Several factors explain why this is working beyond just Murakami’s bat :
- His plate discipline forces pitchers to work deep into counts, wearing down starters faster
- His power threat opens gaps for teammates lower in the lineup
- His adaptability suggests the adjustments he made from NPB to MLB were deeper than surface-level mechanical tweaks
The real test, of course, is coming. Pitchers will refine their game plans. Scouting reports will thicken. The league will make adjustments — it always does. Whether Murakami can counter-adjust is the defining question of his rookie season.

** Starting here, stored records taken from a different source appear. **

(** * array_nd_ref: a reference wrapper for C arrays of any rank

    Shallow embedding of [array_nd_ref.hpp] (and of the part of
    [traits.hpp] it relies on) together with the properties of indexing,
    comparison, assignment, fill and swap.

    Model.
    - An array type [T[E1][E2]...[ER]] is the list of its extents
      [[E1; E2; ...; ER]] (a [shape]); the scalar type [T] is the parameter
      [V] of the development.  The empty list is "not an array".
    - Storage is one flat memory of scalars, addressed in units of one
      scalar.  An array of shape [E :: X] at address [p] is the contiguous
      run of [E] elements of shape [X], element [i] at [p + i * array_size X]:
      the layout [T[L][M][N] == [L x [M x [N x T]]]] the header describes.
    - A pointer or a reference is the address of its first scalar; the
      wrapper is a record with its single data member [a].
    - A mutating member function takes the object and the memory and returns
      both as they are after the call.
    - Extents are below 2^32, the range of the [unsigned] loop counters of
      the header, so that a counter never wraps. *)

From Stdlib Require Import List Arith Lia Bool ZArith.
Import ListNotations.

Set Implicit Arguments.

(** ** Array types *)

Definition addr := nat.

Definition shape := list nat.

(** [std::rank_v<A>] *)
Definition rank (A : shape) : nat := length A.

(** [std::extent_v<A>]: the outermost extent, 0 when [A] is not an array. *)
Definition extent (A : shape) : nat :=
  match A with
  | [] => 0
  | N :: _ => N
  end.

(** [std::remove_extent_t<A>] *)
Definition remove_extent (A : shape) : shape :=
  match A with
  | [] => []
  | _ :: X => X
  end.

(** traits.hpp: [array_size<T> = rank_v<T> ?
    array_size<remove_extent_t<T>> * extent_v<T> : 1] *)
Fixpoint array_size (T : shape) : nat :=
  match T with
  | [] => 1
  | N :: X => array_size X * N
  end.

(** The constraint of the class template:
    [requires std::is_array_v<A> && std::extent_v<A> != 0]. *)
Definition requires_array (A : shape) : bool :=
  negb (rank A =? 0) && negb (extent A =? 0).

(** ** Scalars and memory *)

(** The operators of the element type that the header uses, and its
    value-initialisation [T{}].  For the built-in scalar types [x != y] is
    [!(x == y)]. *)
Class Scalar (V : Type) := {
  zero : V;
  eqv : V -> V -> bool;
  nev : V -> V -> bool;
  ltv : V -> V -> bool;
  nev_eqv : forall u v, nev u v = negb (eqv u v)
}.

#[export] Instance Scalar_int : Scalar Z := {
  zero := 0%Z;
  eqv := Z.eqb;
  nev := fun u v => negb (Z.eqb u v);
  ltv := Z.ltb;
  nev_eqv := fun _ _ => eq_refl
}.

#[export] Instance Scalar_bool : Scalar bool := {
  zero := false;
  eqv := Bool.eqb;
  nev := xorb;
  ltv := fun u v => negb u && v;
  nev_eqv := fun u v =>
    match u, v with
    | true, true | true, false | false, true | false, false => eq_refl
    end
}.

(** ** Loops *)

(** [for (i = i0; i < i0 + n; ++i) s = body i s;] *)
Fixpoint for_loop {St : Type} (n i : nat) (body : nat -> St -> St) (s : St)
    : St :=
  match n with
  | 0 => s
  | S n' => for_loop n' (S i) body (body i s)
  end.

(** The same loop over a body that may [return]: [Some r] is [return r],
    [None] falls through to the next iteration; [after] is the statement
    that follows the loop. *)
Fixpoint for_return {R : Type} (n i : nat) (body : nat -> option R)
    (after : R) : R :=
  match n with
  | 0 => after
  | S n' =>
      match body i with
      | Some r => r
      | None => for_return n' (S i) body after
      end
  end.

(** ** Exceptions *)

(** A call either returns or throws [std::out_of_range], the one
    exception the header throws. *)
Inductive outcome (R : Type) : Type :=
  | Returns (r : R)
  | Throws_out_of_range.
Arguments Throws_out_of_range {R}.

Section Wrapper.

Context {V : Type} `{Scalar V}.

Definition mem := addr -> V.

Definition store (m : mem) (p : addr) (v : V) : mem :=
  fun q => if q =? p then v else m q.
(** ** C7 *)

(** C7: with no characters the result is the empty list, whatever the two
    sequences of times hold. *)
Theorem empty_input_gives_no_entry (starts ends : list float) :
  create_subtitle_list (Alignment [] starts ends) = Ok [].
Proof. reflexivity. Qed.

(** ** C8 *)

(** C8 as stated fails: with no template the fatal error is raised, but
    the speech request has been made by then. *)
Lemma template_error_follows_synthesis :
  templates no_templates = [] /\
  snd (main no_templates "hi there" "default.mp4")
  = Raise (Exception "No templates found in templates/") /\
  existsb is_expensive (fst (main no_templates "hi there" "default.mp4"))
  = true.
Proof. vm_compute. repeat split. Qed.
Lemma commitVectors_batchSized (vectors : list Vector) :
  every batchSized (RAGService.commitVectors svc vectors).
Proof.
  unfold RAGService.commitVectors. destruct vectors as [|v vs]; [apply every_throw|].
  apply every_bind.
  { apply (every_impl notUpsert); [|apply checkDimension_noUpsert].
    intros [] H; try exact I; discriminate H. }
  intros _. apply every_bind; [apply batchLoop_batchSized|].
  intros _. apply every_bind; [apply every_sleep; exact I|].
  intros _. apply every_bind; [|intros _; apply every_ret].
  apply (every_impl notUpsert); [|apply verifyUpload_noUpsert].
  intros [] H; try exact I; discriminate H.
Qed.

(** In every run of [indexDocument], whatever its outcome, each upsert
    carries at least one record and at most [BATCH_SIZE] = 50. *)
Theorem indexDocument_batches_of_at_most_50 :
  forall (documentId text : string),
    every batchSized (RAGService.indexDocument svc documentId text).
Proof.
  intros documentId text. unfold RAGService.indexDocument.
  destruct (JS.blank text); [apply every_throw|].
  apply every_bind.
  { unfold RAGService.splitDocument. destruct (splitText svc 500 100 text);
      [apply every_ret|apply every_throw]. }
  intros [|chunk chunks]; [apply every_throw|].
  apply every_bind; [|intros vectors; apply commitVectors_batchSized].
  apply (every_impl notUpsert); [|apply embedChunks_noUpsert].
  intros [] H; try exact I; discriminate H.
Qed.

Lemma commitVectors_notDelete (vectors : list Vector) :
  every notDelete (RAGService.commitVectors svc vectors).
Proof.
  unfold RAGService.commitVectors. destruct vectors as [|v vs]; [apply every_throw|].
  apply every_bind.
  { intros w. rewrite checkDimension_trace. repeat constructor. }
  intros _. apply every_bind.
  { unfold RAGService._batchUpsert. generalize 0%nat.
    induction (List.length (v :: vs)) as [|fuel IH]; intros i; cbn [RAGService.batchLoop];
      [apply every_ret|].
    destruct (i <? _)%nat; [|apply every_ret].
    apply every_bind; [apply every_call; intros; exact I|].
    intros _. apply every_bind; [apply every_sleep; exact I|].
    intros _. apply IH. }
  intros _. apply every_bind; [apply every_sleep; exact I|].
  intros _. apply every_bind; [|intros _; apply every_ret].
  unfold RAGService.verifyUpload.
  apply every_try_catch; [|intros _; apply every_ret].
  apply every_bind; [apply every_call; intros; exact I|].
  intros _. apply every_bind; [apply every_call; intros; exact I|].
  intros _. apply every_ret.
Qed.
(** The listing of two messages. *)
Lemma search_emails_calls_witness :
  calls (run Examples.provider (search_emails "is:unread" (Some 500%Z)) tt)
  = [ call GetGmailClient;
      call (MessagesList "is:unread" 100);
      call (MessagesGet "m1" "metadata" (Some ["From"; "To"; "Subject"; "Date"]));
      call (MessagesGet "m2" "metadata" (Some ["From"; "To"; "Subject"; "Date"])) ].
Proof.
  exact (proj1 (search_emails_calls Examples.provider tt tt tt "is:unread" (Some 500%Z)
                  (mkMessageList (Some [mkMessageRef "m1"; mkMessageRef "m2"]))
                  (JsonMessages (map search_entry [Examples.full_message "m1";
                                                   Examples.full_message "m2"]))
                  eq_refl eq_refl eq_refl)).
Defined.

(** X8. No handler calls the provider without a client: when the client
    cannot be made (the credentials of the request are missing or
    malformed), each handler ends with that error after this one step. *)
Theorem no_call_without_client {S : Type} (provider : Provider S) (s s' : S)
    (err : string) :
  provider unit GetGmailClient s = (inl err, s') ->
  (forall id, run provider (read_email id) s = mkRun [call GetGmailClient] (inl err))
  /\ (forall q n, run provider (search_emails q n) s = mkRun [call GetGmailClient] (inl err))
  /\ (forall id, run provider (get_thread id) s = mkRun [call GetGmailClient] (inl err))
  /\ (forall ids add rem,
        run provider (batch_modify_emails ids add rem) s
        = mkRun [call GetGmailClient] (inl err))
  /\ (forall ids,
        run provider (batch_delete_emails ids) s = mkRun [call GetGmailClient] (inl err))
  /\ (forall a, run provider (create_filter a) s = mkRun [call GetGmailClient] (inl err))
  /\ (forall id body html all,
        run provider (reply_to_email id body html all) s
        = mkRun [call GetGmailClient] (inl err))
  /\ (forall a, run provider (send_email a) s = mkRun [call GetGmailClient] (inl err))
  /\ (forall id, run provider (list_attachments id) s
                 = mkRun [call GetGmailClient] (inl err)).
Proof.
  intros H.
  repeat split; intros;
    unfold read_email, search_emails, get_thread, batch_modify_emails,
      batch_delete_emails, create_filter, reply_to_email, send_email,
      list_attachments, await;
    cbn [bind run]; rewrite H; reflexivity.
Qed.

(** A request without credentials. *)
Lemma no_call_without_client_witness :
  run MoreExamples.no_credentials (send_email MoreExamples.send_args) tt
  = mkRun [call GetGmailClient]
      (inl "Missing required credentials: client_id, client_secret, and refresh_token").
Proof.
  exact (proj1 (proj2 (proj2 (proj2 (proj2 (proj2 (proj2 (proj2
           (no_call_without_client MoreExamples.no_credentials tt tt _ eq_refl))))))))
           MoreExamples.send_args).
Defined.

(** X9. The batch tools forward the first 50 ids at most, in their order,
    whatever the length of the list: a list of at most 50 ids, the empty
    one included, is forwarded as it is; and the text of a call that
    succeeds tells the number forwarded. *)
Theorem batch_forwards_prefix {S : Type} (provider : Provider S) (s : S)
    (messageIds : list string) (addLabels removeLabels : option (list string)) :
  let modify := run provider (batch_modify_emails messageIds addLabels removeLabels) s in
  let delete := run provider (batch_delete_emails messageIds) s in
  let n := Nat.min 50 (List.length messageIds) in
  (forall c ids, In c (calls modify) \/ In c (calls delete) ->
                 forwarded_ids c = Some ids ->
                 ids = firstn 50 messageIds
                 /\ List.length ids = n
                 /\ (List.length messageIds <= 50 -> ids = messageIds))
  /\ (forall text, outcome modify = inr text ->
        text = Text ("Batch modified " +++ length_toString n +++ " emails."))
  /\ (forall text, outcome delete = inr text ->
        text = Text ("Batch deleted " +++ length_toString n +++ " emails.")).
Proof.
  cbv zeta.
  assert (Hn : List.length (slice0 50 messageIds) = Nat.min 50 (List.length messageIds))
    by apply length_firstn.
  assert (Hids : forall ids, ids = slice0 50 messageIds ->
            ids = firstn 50 messageIds
            /\ List.length ids = Nat.min 50 (List.length messageIds)
            /\ (List.length messageIds <= 50 -> ids = messageIds)).
  { intros ids ->. split; [reflexivity|]. split; [exact Hn|].
    intros Hle. now apply firstn_all2. }
  unfold batch_modify_emails, batch_delete_emails, await. cbn [bind run].
  rewrite Hn.
  destruct (provider unit GetGmailClient s) as [[err | []] s1]; cbn [calls outcome].
  - split; [| split]; [| discriminate | discriminate].
    intros c ids [[<- | []] | [<- | []]] E; discriminate E.
  - destruct (provider unit (MessagesBatchModify (slice0 50 messageIds) addLabels
                               removeLabels) s1) as [[err1 | []] s2];
      destruct (provider unit (MessagesBatchDelete (slice0 50 messageIds)) s1)
        as [[err2 | []] s3];
      cbn [calls outcome];
      (split; [| split];
       [ intros c ids [[<- | [<- | []]] | [<- | [<- | []]]] E;
         cbn in E; first [ discriminate E | injection E as <-; now apply Hids ]
       | intros text E; first [ discriminate E | now injection E as <- ]
       | intros text E; first [ discriminate E | now injection E as <- ] ]).
Qed.
(** C6, amended.  For a template whose first line is the margin followed by
    text and whose other lines are blank or start with the margin, the
    renderer removes the margin from every line that is not blank, empties
    the blank lines, and hands the result to the file unchanged; the nine
    templates of the script are rendered that way whenever the project name,
    the version and the description hold no line break. *)
Theorem renderer_removes_margin :
  (forall (W : Type) (env : world W) (path : Path)
          (margin first : string) (rest : list string) (w : W),
      whitespace_only margin = true ->
      startswith first margin = true ->
      starts_with_text (drop (String.length margin) first) = true ->
      forallb no_newline (first :: rest) = true ->
      forallb (carries_margin margin) rest = true ->
      let r := create_file env path (join nl (first :: rest)) w in
      let data := join nl (map (dedented_line margin) (first :: rest)) in
      match fst (path_mkdir env (parent path) w) with
      | None => written (trace r) = [(path, data)]
      | Some _ => written (trace r) = []
      end)
  /\ (forall (project_dir : Path)
             (project_name python_version description : string),
         no_newline project_name = true ->
         no_newline python_version = true ->
         no_newline description = true ->
         rendered_files project_dir project_name python_version description
         = dedented_files project_dir project_name python_version
             description).
Proof.
  split.
  - intros W env. exact (create_file_writes_dedented env).
  - exact rendered_files_dedented.
Qed.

For me, though, the evidence already points somewhere interesting. Most players who struggle with contact at this level don’t suddenly develop elite plate discipline overnight — that skill travels. Murakami brought it from Japan, and it’s protecting him even when his swing-and-miss tendencies flare up. A slump may come. Baseball is baseball. But the underlying quality is real, and the White Sox — whether by design or fortunate accident — landed a player who could anchor their lineup for years beyond this $34 million deal. Twenty-nine other franchises will be watching that contract figure with growing discomfort as the season unfolds.